A Novel Framework for Investigating Design Process Failures with Nuisance Parameters using Influence Structure Diagrams

Abstract

The design of advanced maritime vessels is a complex and wicked process. The complexity arises from numerous systems being developed through multiple interdependent design processes. Product complexity and design difficulty continue to increase as technology advances, but the design methods used in the maritime design community have not kept pace. Research in the design science domain has historically focused on improving design from a product-centric perspective rather than examining and informing the relationship between the product and the design process.

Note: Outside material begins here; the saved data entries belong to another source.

(** The checker on a list of declarators: the front part first; the back part
    only if the front part passes, from where the front part left off. *)
Lemma CheckConstexprDeclStmt_app SemaRef Dcl L pre rest : forall Cxx1yLoc CI,
  CheckConstexprDeclStmt SemaRef Dcl L (pre ++ rest) Cxx1yLoc CI =
  let '(ok, Cxx1yLoc', CI') :=
    CheckConstexprDeclStmt SemaRef Dcl L pre Cxx1yLoc CI in
  if ok then CheckConstexprDeclStmt SemaRef Dcl L rest Cxx1yLoc' CI'
  else (false, Cxx1yLoc', CI').
Proof.
  induction pre as [|D pre IH]; intros Cxx1yLoc CI; [reflexivity|].
  cbn [app CheckConstexprDeclStmt].
  destruct D as [K|alias TN|K isDef members|K VD|FD Body|K decls].
  - destruct K; unfold bind, Diag, Report, ret; checker_cases;
      try apply IH; reflexivity.
  - unfold bind, Diag, Report, ret; checker_cases; try apply IH; reflexivity.
  - destruct K; unfold bind, Diag, Report, ret; checker_cases;
      try apply IH; reflexivity.
  - destruct K; unfold bind, RequireLiteralType, Diag, Report, ret;
      checker_cases; try apply IH; try reflexivity;
      unfold bind, Report; checker_cases; try apply IH; reflexivity.
  - destruct (funcKind FD); unfold bind, Diag, Report, ret; checker_cases;
      try apply IH; reflexivity.
  - unfold bind, Diag, Report, ret; checker_cases; reflexivity.
Qed.

Lemma CheckConstexprDeclStmt_static SemaRef Dcl L K VD post Cxx1yLoc CI :
  K = Var \/ K = Decomposition ->
  isThisDeclarationADefinition VD = true ->
  isStaticLocal VD = true ->
  CheckConstexprDeclStmt SemaRef Dcl L (D_Var K VD :: post) Cxx1yLoc CI =
  (false, Cxx1yLoc, snd (Report (static_local_error Dcl VD) CI)).
Proof.
  intros HK Hdef Hstatic. cbn [CheckConstexprDeclStmt].
  destruct HK as [-> | ->]; rewrite Hdef, Hstatic;
    unfold bind, Diag, static_local_error;
    destruct (Report _ CI) as [[] CI1]; reflexivity.
Qed.

Lemma CheckConstexprDeclStmt_static_anywhere SemaRef Dcl L pre K VD post
    Cxx1yLoc CI :
  K = Var \/ K = Decomposition ->
  isThisDeclarationADefinition VD = true ->
  isStaticLocal VD = true ->
  CheckConstexprDeclStmt SemaRef Dcl L (pre ++ D_Var K VD :: post) Cxx1yLoc CI =
  let '(ok, Cxx1yLoc', CI') :=
    CheckConstexprDeclStmt SemaRef Dcl L pre Cxx1yLoc CI in
  (false, Cxx1yLoc',
   if ok then snd (Report (static_local_error Dcl VD) CI') else CI').
Proof.
  intros HK Hdef Hstatic. rewrite CheckConstexprDeclStmt_app.
  destruct (CheckConstexprDeclStmt SemaRef Dcl L pre Cxx1yLoc CI)
    as [[ok Cx'] CI'].
  destruct ok; [|reflexivity].
  apply CheckConstexprDeclStmt_static; assumption.
Qed.

(** C4. A function whose body has, as a direct child, a declaration statement
    that defines a variable [VD] of static or thread storage duration:
    - [CheckConstexprDeclStmt] answers false on that statement, and what it
      answers, reports and leaves in [Cxx1yLoc] is the same whatever
      declarators follow [VD];
    - when the declarators before [VD] pass, the failure is the one of [VD]:
      [err_constexpr_local_var_static] at its location, after what the
      earlier declarators reported;
    - given that the body rules of [Sema] apply the statement checker to the
      direct child statements of the body, the visit of the function sets no
      constexpr bit and adds no diagnostic. *)
Theorem C4_static_local_rejects sm sema func stmts L pre K VD post CI :
  In (DeclStmt L (pre ++ D_Var K VD :: post)) stmts ->
  K = Var \/ K = Decomposition ->
  isThisDeclarationADefinition VD = true ->
  isStaticLocal VD = true ->
  body_rules_apply_statement_checker sema func (CompoundStmt stmts) ->
  (forall Cxx1yLoc CI0,
     fst (fst (CheckConstexprDeclStmt sema func L (pre ++ D_Var K VD :: post)
                 Cxx1yLoc CI0)) = false
     /\ forall post',
          CheckConstexprDeclStmt sema func L (pre ++ D_Var K VD :: post')
            Cxx1yLoc CI0
          = CheckConstexprDeclStmt sema func L (pre ++ D_Var K VD :: post)
              Cxx1yLoc CI0)
  /\ (forall Cxx1yLoc CI0,
        fst (fst (CheckConstexprDeclStmt sema func L pre Cxx1yLoc CI0)) = true ->
        CheckConstexprDeclStmt sema func L (pre ++ D_Var K VD :: post)
          Cxx1yLoc CI0
        = (false,
           snd (fst (CheckConstexprDeclStmt sema func L pre Cxx1yLoc CI0)),
           snd (Report
                  (mkDiag (getLocation VD) err_constexpr_local_var_static
                     [arg_bool (isa_CXXConstructorDecl func);
                      arg_bool (TLSKind_eqb (getTLSKind VD) TLS_Dynamic)] [])
                  (snd (CheckConstexprDeclStmt sema func L pre Cxx1yLoc CI0)))))
  /\ (let CI' :=
        snd (ConstexprFunctionASTVisitor.VisitFunctionDecl sm sema func
               (Some (CompoundStmt stmts)) CI) in
      constexprDecls CI' = constexprDecls CI
      /\ reported (Diagnostics CI') = reported (Diagnostics CI)).
Proof.
  intros Hin HK Hdef Hstatic Hsema.
  assert (Hfalse : forall Cx CI0,
            fst (fst (CheckConstexprDeclStmt sema func L
                        (pre ++ D_Var K VD :: post) Cx CI0)) = false).
  { intros Cx CI0.
    rewrite (CheckConstexprDeclStmt_static_anywhere sema func L pre K VD post
               Cx CI0 HK Hdef Hstatic).
    destruct (CheckConstexprDeclStmt sema func L pre Cx CI0) as [[ok Cx'] CI1].
    reflexivity. }
  split; [|split].
  - intros Cx CI0. split; [apply Hfalse|].
    intros post'.
    rewrite !CheckConstexprDeclStmt_static_anywhere by assumption.
    reflexivity.
  - intros Cx CI0 Hpre.
    rewrite (CheckConstexprDeclStmt_static_anywhere sema func L pre K VD post
               Cx CI0 HK Hdef Hstatic).
    destruct (CheckConstexprDeclStmt sema func L pre Cx CI0) as [[ok Cx'] CI1].
    simpl in *. subst ok. reflexivity.
  - intros CI'. subst CI'. rewrite VisitFunctionDecl_closed_form.
    assert (He : eligible sema func (Some (CompoundStmt stmts)) = false).
    { unfold eligible.
      rewrite (Hsema stmts L _ eq_refl Hin Hfalse).
      rewrite andb_false_r. reflexivity. }
    rewrite He. destruct (probed sm func CI); split; reflexivity.
Qed.

Lemma C4_static_local_rejects_witness :
  body_rules_apply_statement_checker by_the_book log_fn (CompoundStmt log_stmts)
  /\ CheckConstexprDeclStmt by_the_book log_fn 30
       ([] ++ D_Var Var calls_var :: []) 0 fresh
     = (false, 0,
        mkCI ∅ (mkEngine false
          [mkDiag 41 err_constexpr_local_var_static
                  [arg_bool false; arg_bool false] []]))
  /\ snd (ConstexprFunctionASTVisitor.VisitFunctionDecl in_main_below_1000
            by_the_book log_fn (Some (CompoundStmt log_stmts)) fresh) = fresh.
Proof.
  assert (Hsema : body_rules_apply_statement_checker by_the_book log_fn
                    (CompoundStmt log_stmts)).
  { intros stmts L decls _ _ _. reflexivity. }
  pose proof (C4_static_local_rejects in_main_below_1000 by_the_book log_fn
                log_stmts 30 [] Var calls_var [] fresh
                (or_introl eq_refl) (or_introl eq_refl) eq_refl eq_refl Hsema)
    as [_ [Hat Hvisit]].
  split; [exact Hsema|]. split.
  - exact (Hat 0 fresh eq_refl).
  - simpl in Hvisit. destruct Hvisit as [Hbits Hrep].
    rewrite VisitFunctionDecl_closed_form. reflexivity.
Defined.

(** ** The run is decided by the queries alone *)

Lemma fold_left_pointwise {A B} (f g : A -> B -> A) (l : list B) (a : A) :
  (forall x y, f x y = g x y) -> fold_left f l a = fold_left g l a.
Proof.
  intros H. revert a. induction l as [|y l IH]; intros a; simpl;
    [reflexivity|].
  rewrite H. apply IH.
Qed.

Lemma function_step_by_queries sm sema n CI :
  function_step sm sema n CI = QueriesOnly.function_visit sm sema n CI.
Proof.
  unfold function_step.
  destruct n as [[K|alias TN|K isDef ms|K VD|func Body|K ds]|St];
    try reflexivity.
  simpl. rewrite VisitFunctionDecl_closed_form. reflexivity.
Qed.

Lemma VisitDeclStmt_by_queries L decls CI :
  VisitDeclStmt L decls CI
  = (true, QueriesOnly.statement_visit (N_Stmt (DeclStmt L decls)) CI).
Proof.
  destruct decls as [|D [|D' rest]]; [reflexivity | | ].
  - destruct D as [K|alias TN|K isDef ms|K var|func Body|K ds];
      try reflexivity.
    rewrite VisitDeclStmt_single. simpl.
    destruct (variable_qualifies var CI); [|reflexivity].
    unfold Report, emit. fold (suppressed CI).
    destruct (suppressed CI); reflexivity.
  - destruct D as [K|alias TN|K isDef ms|K var|func Body|K ds];
      reflexivity.
Qed.

Lemma inner_Visit_by_queries n CI :
  ConstexprVarDeclVisitor.Visit n CI
  = (true, QueriesOnly.statement_visit n CI).
Proof.
  destruct n as [D|[L decls|body|children]]; try reflexivity.
  apply VisitDeclStmt_by_queries.
Qed.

There are significant knowledge gaps regarding the execution of the design process itself and where in the design process emergent failure is likely to occur. Over the previous several decades, military naval ship design has faced especially severe design process failures, including cost and timeline overruns, product failures, and, ultimately, programs being canceled. Navies have lost trillions of dollars and years of effort to these failures due to incomplete or missing information within the design process. The research presented in this thesis focuses on the design process rather than the product to address the impact of emergent design failures.

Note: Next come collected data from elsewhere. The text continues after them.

(** * Smart_Storage: the scan-and-hash pipeline and the duplicate analyzer

    A shallow embedding of [scanner/duplicate_finder.py],
    [scanner/hash_utils.py], [scanner/scanner.py] and the index-writing
    part of [cli/scan.py], followed by the properties the specification
    states about them. *)

From Stdlib Require Import List String Ascii Bool Arith ZArith NArith Lia.
From Stdlib Require Import Strings.Byte DecimalString.
Import ListNotations.

Local Open Scope string_scope.
Local Open Scope list_scope.

Set Implicit Arguments.

(** ** Python dictionaries

    A [dict] keeps its keys in insertion order and the analyzer returns
    [hash_groups.values()], so the order is part of the result: the model is
    an association list with at most one binding per key. *)

Module PyDict.
Section Dict.
Variable V : Type.

Definition dict := list (string * V).

Definition empty : dict := [].

(** [d.get(k)] *)
Fixpoint get (k : string) (d : dict) : option V :=
  match d with
  | [] => None
  | (k', v) :: d' => if String.eqb k k' then Some v else get k d'
  end.

(** [k in d] *)
Definition contains (k : string) (d : dict) : bool :=
  match get k d with Some _ => true | None => false end.

(** [d[k] = v]: an existing key keeps its position, a new key goes last. *)
Fixpoint set (k : string) (v : V) (d : dict) : dict :=
  match d with
  | [] => [(k, v)]
  | (k', v') :: d' =>
      if String.eqb k k' then (k, v) :: d' else (k', v') :: set k v d'
  end.

(** [d[k]] where the key is known to be present; [dflt] stands for the
    [KeyError] that the callers below never reach. *)
Definition getitem (dflt : V) (k : string) (d : dict) : V :=
  match get k d with Some v => v | None => dflt end.

(** [d.values()] *)
Definition values (d : dict) : list V := map snd d.

Definition keys (d : dict) : list string := map fst d.
End Dict.
End PyDict.

(** ** File records

    The analyzer reads its records with [file_info.get(key)]: a key may be
    absent, which is what [None] stands for. *)

Record FileInfo := mkFileInfo {
  path : option string;
  size : option Z;
  name : option string;
  hash : option string
}.

(** Python truthiness of the result of [.get] on a string field:
    [None] and the empty string are falsy. *)
Definition truthy (v : option string) : bool :=
  match v with
  | Some s => negb (String.eqb s "")
  | None => false
  end.

(** ** scanner/duplicate_finder.py *)

(** One iteration of the grouping loop of [find_duplicates]. *)
Definition group_file (hash_groups : PyDict.dict (list string))
           (file_info : FileInfo) : PyDict.dict (list string) :=
  let file_hash := hash file_info in
  let file_path := path file_info in
  if negb (truthy file_hash) || negb (truthy file_path) then hash_groups
  else
    match file_hash, file_path with
    | Some h, Some p =>
        let hash_groups :=
          if negb (PyDict.contains h hash_groups)
          then PyDict.set h [] hash_groups
          else hash_groups in
        PyDict.set h (PyDict.getitem [] h hash_groups ++ [p]) hash_groups
    | _, _ => hash_groups
    end.

(** The dictionary [hash_groups] when the loop is over. *)
Definition hash_groups_of (file_metadata : list FileInfo)
  : PyDict.dict (list string) :=
  fold_left group_file file_metadata (PyDict.empty _).

Definition find_duplicates (file_metadata : list FileInfo)
  : list (list string) :=
  let hash_groups := hash_groups_of file_metadata in
  filter (fun paths => Nat.ltb 1 (List.length paths))
         (PyDict.values hash_groups).

Record DuplicateCount := mkDuplicateCount { groups : nat; files : nat }.

Definition count_duplicates (file_metadata : list FileInfo) : DuplicateCount :=
  let duplicate_groups := find_duplicates file_metadata in
  let total_duplicate_files :=
    fold_left (fun acc group => acc + List.length group)%nat
              duplicate_groups 0%nat in
  {| groups := List.length duplicate_groups; files := total_duplicate_files |}.

(** The per-digest entry [{"count": ..., "size": ...}] of
    [calculate_wasted_space]. *)
Record GroupInfo := mkGroupInfo { count : Z; gsize : Z }.

Definition count_file (hash_groups : PyDict.dict GroupInfo)
           (file_info : FileInfo) : PyDict.dict GroupInfo :=
  let file_hash := hash file_info in
  let file_size := match size file_info with Some n => n | None => 0%Z end in
  if negb (truthy file_hash) then hash_groups
  else
    match file_hash with
    | Some h =>
        let hash_groups :=
          if negb (PyDict.contains h hash_groups)
          then PyDict.set h {| count := 0; gsize := file_size |} hash_groups
          else hash_groups in
        let g := PyDict.getitem {| count := 0; gsize := 0 |} h hash_groups in
        PyDict.set h {| count := count g + 1; gsize := gsize g |} hash_groups
    | None => hash_groups
    end.

Definition size_groups_of (file_metadata : list FileInfo)
  : PyDict.dict GroupInfo :=
  fold_left count_file file_metadata (PyDict.empty _).

Definition calculate_wasted_space (file_metadata : list FileInfo) : Z :=
  let hash_groups := size_groups_of file_metadata in
  fold_left
    (fun wasted_space group_info =>
       if (1 <? count group_info)%Z
       then (wasted_space + (count group_info - 1) * gsize group_info)%Z
       else wasted_space)
    (PyDict.values hash_groups) 0%Z.


(** ** hashlib.sha256

    The accumulator of the Python standard library.  [SHA256.digest] is
    FIPS 180-4 over 32-bit words kept in [N]; the object itself follows the
    documented contract of [hashlib]: repeated calls of [update] are
    equivalent to one call with the concatenation of the arguments. *)

Module SHA256.
Local Open Scope N_scope.

Definition mask32 : N := 0xffffffff.
Definition w32 (x : N) : N := N.land x mask32.
Definition add32 (x y : N) : N := w32 (x + y).
Definition rotr (n x : N) : N :=
  N.lor (N.shiftr x n) (w32 (N.shiftl x (32 - n))).
Definition shr (n x : N) : N := N.shiftr x n.
Definition not32 (x : N) : N := N.lxor x mask32.

Definition Ch (x y z : N) : N := N.lxor (N.land x y) (N.land (not32 x) z).
Definition Maj (x y z : N) : N :=
  N.lxor (N.lxor (N.land x y) (N.land x z)) (N.land y z).
Definition Sigma0 (x : N) := N.lxor (N.lxor (rotr 2 x) (rotr 13 x)) (rotr 22 x).
Definition Sigma1 (x : N) := N.lxor (N.lxor (rotr 6 x) (rotr 11 x)) (rotr 25 x).
Definition sigma0 (x : N) := N.lxor (N.lxor (rotr 7 x) (rotr 18 x)) (shr 3 x).
Definition sigma1 (x : N) := N.lxor (N.lxor (rotr 17 x) (rotr 19 x)) (shr 10 x).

Novel Influence Structure Diagrams (ISDs), created as part of this research, model the impact of delayed decision-making and decision-making with incomplete or missing information. The ISD is a directed network developed to model the design process of advanced systems. The network contains variable, decision, and utility nodes representing design process stages, with edges representing directional dependencies among those elements. Within the ISD, variable nodes represent the desired or learned knowledge of design elements, decision nodes represent the lock-in of choice associated with certain knowledge elements, and utility nodes represent the design quality based on the connected knowledge. To address design failure issues directly, the concept of Design Nuisance Parameters (DNPs), which are design elements that are assumed to be required for decision-making but are not fully known or understood in time for the decision, are introduced within the ISD structure. Design Nuisance Parameters play a critical role in understanding design process failures by examining the likelihood of DNPs causing emergent design failure using Monte Carlo simulations.

The presented thesis demonstrates the development of the ISD and Design Nuisance Parameter framework, which, in conjunction with several novel entropy metrics, is used to analyze design process failures. This thesis presents a case study focused on the design of an uncrewed surface vehicle that demonstrates the success of the ISD framework, and its associated metrics, in identifying the impact of emergent design failure through delayed and incomplete information in decision-making. The case study walks through over 75 unique cases which involve cascading failure, emergent rework, design churn, and integration failure through real-world scenarios. The presented case study and underlying framework provide a launching point for future research and advancements in reducing the impact of emergent design failure in complex design programs, not limited to the maritime domain, worldwide.